== Exercise directions ==
Quote exactly, and only, the lines of the material below from the line with "match k with" through the line with "Definition idempotency_key (d".

== Data to process ==

----------

(* ===== verification/Watchdog.v ===== *)
(** * Watchdog decisions (github_automation/watchdog.py)

    [reconcile] chooses one resumable action from an observation;
    [execute_decision] carries it out through an adapter, which is an interface
    here ([ReconcileAdapter]) with the laws its docstring asks for
    ([AdapterLaws]); [RefAdapter] is a reference implementation of both. *)

From S2P Require Import Prelude Datetime PyValue Json Timing.

Inductive ActionKind :=
  | NOOP
  | FENCED
  | TAKE_OVER
  | A_BLOCK_ALERT
  | MARK_STALE_CANCEL
  | OFFER_LOCAL_FAILURE
  | SELECT_GITHUB
  | REQUEST_NORMAL_CANCEL
  | REQUEST_FORCE_CANCEL
  | VERIFY_FORCE_CANCEL
  | DISPATCH_FALLBACK
  | COMPLETE_FALLBACK_FAILURE.

#[export] Instance ActionKind_eq_dec : EqDecision ActionKind.
Proof. solve_decision. Defined.

(** [ActionKind.value] *)
Definition kind_value (k : ActionKind) : string :=
  match k with
  | NOOP => "noop"
  | FENCED => "fenced"
  | TAKE_OVER => "take_over"
  | A_BLOCK_ALERT => "block_alert"
  | MARK_STALE_CANCEL => "mark_stale_cancel"
  | OFFER_LOCAL_FAILURE => "offer_local_failure"
  | SELECT_GITHUB => "select_github"
  | REQUEST_NORMAL_CANCEL => "request_normal_cancel"
  | REQUEST_FORCE_CANCEL => "request_force_cancel"
  | VERIFY_FORCE_CANCEL => "verify_force_cancel"
  | DISPATCH_FALLBACK => "dispatch_fallback"
  | COMPLETE_FALLBACK_FAILURE => "complete_fallback_failure"
  end.

Definition CURRENT_AUTHORITY_BOUNDARIES : list string :=
  ["dispatch"; "claim"; "pre_marker_admission"; "local_success"].

Record ObservedState := {
  logical_key : string;
  generation : Z;
  owner : string;
  lease_epoch : Z;
  lease_expires_at : datetime;
  phase : string;
  winner : option string;
  state_claim_deadline : option datetime;
  state_execution_deadline : option datetime;
  job_started_at : option datetime;
  job_terminal_at : option datetime;
  job_active : bool;
  failure_class : option FailureClass;
  admission_valid : bool;
  proof_valid : bool;
  authority_boundary : option string;
  ambiguous : bool;
  stale_input : bool;
  cancel_requested_at : option datetime;
  force_cancel_requested_at : option datetime;
  fallback_dispatched : bool;
  fallback_terminal : bool;
}.

Record Decision := {
  kind : ActionKind;
  d_logical_key : string;
  d_generation : Z;
  d_owner : string;
  d_lease_epoch : Z;
  reason : string;
}.

#[export] Instance Decision_eq_dec : EqDecision Decision.
Proof. solve_decision. Defined.

(** [str(n)] of an [int], as in the f-string. *)
Definition int_text (n : Z) : string := str_of_Z n.

Definition idempotency_key (d : Decision) : string :=
  d_logical_key d +:+ ":" +:+ int_text (d_generation d) +:+ ":" +:+ kind_value (kind d).

Definition _decision (state : ObservedState) (k : ActionKind) (reason : string) : Decision := {|
  kind := k;
  d_logical_key := logical_key state;
  d_generation := generation state;
  d_owner := owner state;
  d_lease_epoch := lease_epoch state;
  reason := reason;
|}.

(** [FailureOutcome.value] and the [mapping] of [reconcile]. *)
Definition outcome_value (o : FailureOutcome) : string :=
  match o with
  | LOCAL_FINAL_FAILURE => "local_final_failure"
  | FALLBACK_ONCE => "fallback_once"
  | STALE_CANCEL => "stale_cancel"
  | BLOCK_ALERT => "block_alert"
  | FALLBACK_FINAL_FAILURE => "fallback_final_failure"
  | EVIDENCE_ONLY_FALLBACK => "evidence_only_fallback"
  end.
Definition outcome_action (o : FailureOutcome) : ActionKind :=
  match o with
  | LOCAL_FINAL_FAILURE => OFFER_LOCAL_FAILURE
  | FALLBACK_ONCE => SELECT_GITHUB
  | STALE_CANCEL => MARK_STALE_CANCEL
  | BLOCK_ALERT => A_BLOCK_ALERT
  | FALLBACK_FINAL_FAILURE => COMPLETE_FALLBACK_FAILURE
  | EVIDENCE_ONLY_FALLBACK => SELECT_GITHUB
  end.

(** ** [reconcile]

    The source is one function with early returns.  Each of the three blocks
    below is one stretch of it; a block that falls through returns [None]. *)

(** [if state.winner == "github": ...] *)
Definition reconcile_github (state : ObservedState) (now : datetime) : result Decision :=
  let say k r := Ok (_decision state k r) in
  if job_active state then
    match cancel_requested_at state with
    | None => say REQUEST_NORMAL_CANCEL "cancel_losing_local_run"
    | Some requested =>
        due ← force_cancel_due now requested;
        if negb due then say NOOP "normal_cancel_grace"
        else
          match force_cancel_requested_at state with
          | None => say REQUEST_FORCE_CANCEL "normal_cancel_stalled"
          | Some forced =>
              verify ← force_cancel_verification_due now forced;
              if verify : bool then say VERIFY_FORCE_CANCEL "verify_force_cancel"
              else say NOOP "force_cancel_verification_wait"
          end
    end
  else if negb (fallback_dispatched state) then
    say DISPATCH_FALLBACK "resume_persisted_github_winner"
  else if fallback_terminal state && bool_decide (failure_class state = Some FALLBACK_FAILURE) then
    say COMPLETE_FALLBACK_FAILURE "hosted_attempt_failed"
  else say NOOP "github_path_in_progress_or_terminal".

(** The claim window of a dispatched attempt. *)
Definition reconcile_claim (state : ObservedState) (now : datetime) : result (option Decision) :=
  match bool_decide (phase state = "LOCAL_DISPATCHED"), state_claim_deadline state with
  | true, Some deadline =>
      timely ← claim_is_timely (job_started_at state) deadline;
      if timely : bool then Ok (Some (_decision state NOOP "formal_claim_visible"))
      else
        due ← claim_timeout_due now deadline false;
        Ok (if due : bool then Some (_decision state SELECT_GITHUB "claim_timeout") else None)
  | _, _ => Ok None
  end.

(** The execution window of a running attempt. *)
Definition reconcile_execution (state : ObservedState) (now : datetime) : result (option Decision) :=
  match bool_decide (phase state = "LOCAL_RUNNING"), state_execution_deadline state with
  | true, Some deadline =>
      timely ← completion_is_timely (job_terminal_at state) deadline;
      due ← execution_timeout_due now deadline timely;
      Ok (if due : bool
          then Some (_decision state SELECT_GITHUB "execution_timeout_after_exact_job_reread")
          else None)
  | _, _ => Ok None
  end.

Definition causal_deadline (state : ObservedState) : option datetime :=
  if bool_decide (phase state = "LOCAL_DISPATCHED") then state_claim_deadline state
  else if bool_decide (phase state = "LOCAL_RUNNING") then state_execution_deadline state
  else None.

(** The lease ran out before the pending transition was due. *)
Definition lease_lost_early (state : ObservedState) (now : datetime) : result bool :=
  valid ← lease_is_valid now (lease_expires_at state);
  if valid : bool then Ok false
  else
    match causal_deadline state with
    | None => Ok true
    | Some deadline =>
        c ← dt_compare (lease_expires_at state) deadline;
        Ok (negb (bool_decide (c = Gt)))
    end.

----------

== Response for this exercise ==
  match k with
  | NOOP => "noop"
  | FENCED => "fenced"
  | TAKE_OVER => "take_over"
  | A_BLOCK_ALERT => "block_alert"
  | MARK_STALE_CANCEL => "mark_stale_cancel"
  | OFFER_LOCAL_FAILURE => "offer_local_failure"
  | SELECT_GITHUB => "select_github"
  | REQUEST_NORMAL_CANCEL => "request_normal_cancel"
  | REQUEST_FORCE_CANCEL => "request_force_cancel"
  | VERIFY_FORCE_CANCEL => "verify_force_cancel"
  | DISPATCH_FALLBACK => "dispatch_fallback"
  | COMPLETE_FALLBACK_FAILURE => "complete_fallback_failure"
  end.

Definition CURRENT_AUTHORITY_BOUNDARIES : list string :=
  ["dispatch"; "claim"; "pre_marker_admission"; "local_success"].

Record ObservedState := {
  logical_key : string;
  generation : Z;
  owner : string;
  lease_epoch : Z;
  lease_expires_at : datetime;
  phase : string;
  winner : option string;
  state_claim_deadline : option datetime;
  state_execution_deadline : option datetime;
  job_started_at : option datetime;
  job_terminal_at : option datetime;
  job_active : bool;
  failure_class : option FailureClass;
  admission_valid : bool;
  proof_valid : bool;
  authority_boundary : option string;
  ambiguous : bool;
  stale_input : bool;
  cancel_requested_at : option datetime;
  force_cancel_requested_at : option datetime;
  fallback_dispatched : bool;
  fallback_terminal : bool;
}.

Record Decision := {
  kind : ActionKind;
  d_logical_key : string;
  d_generation : Z;
  d_owner : string;
  d_lease_epoch : Z;
  reason : string;
}.

#[export] Instance Decision_eq_dec : EqDecision Decision.
Proof. solve_decision. Defined.

(** [str(n)] of an [int], as in the f-string. *)
Definition int_text (n : Z) : string := str_of_Z n.

Definition idempotency_key (d : Decision) : string :=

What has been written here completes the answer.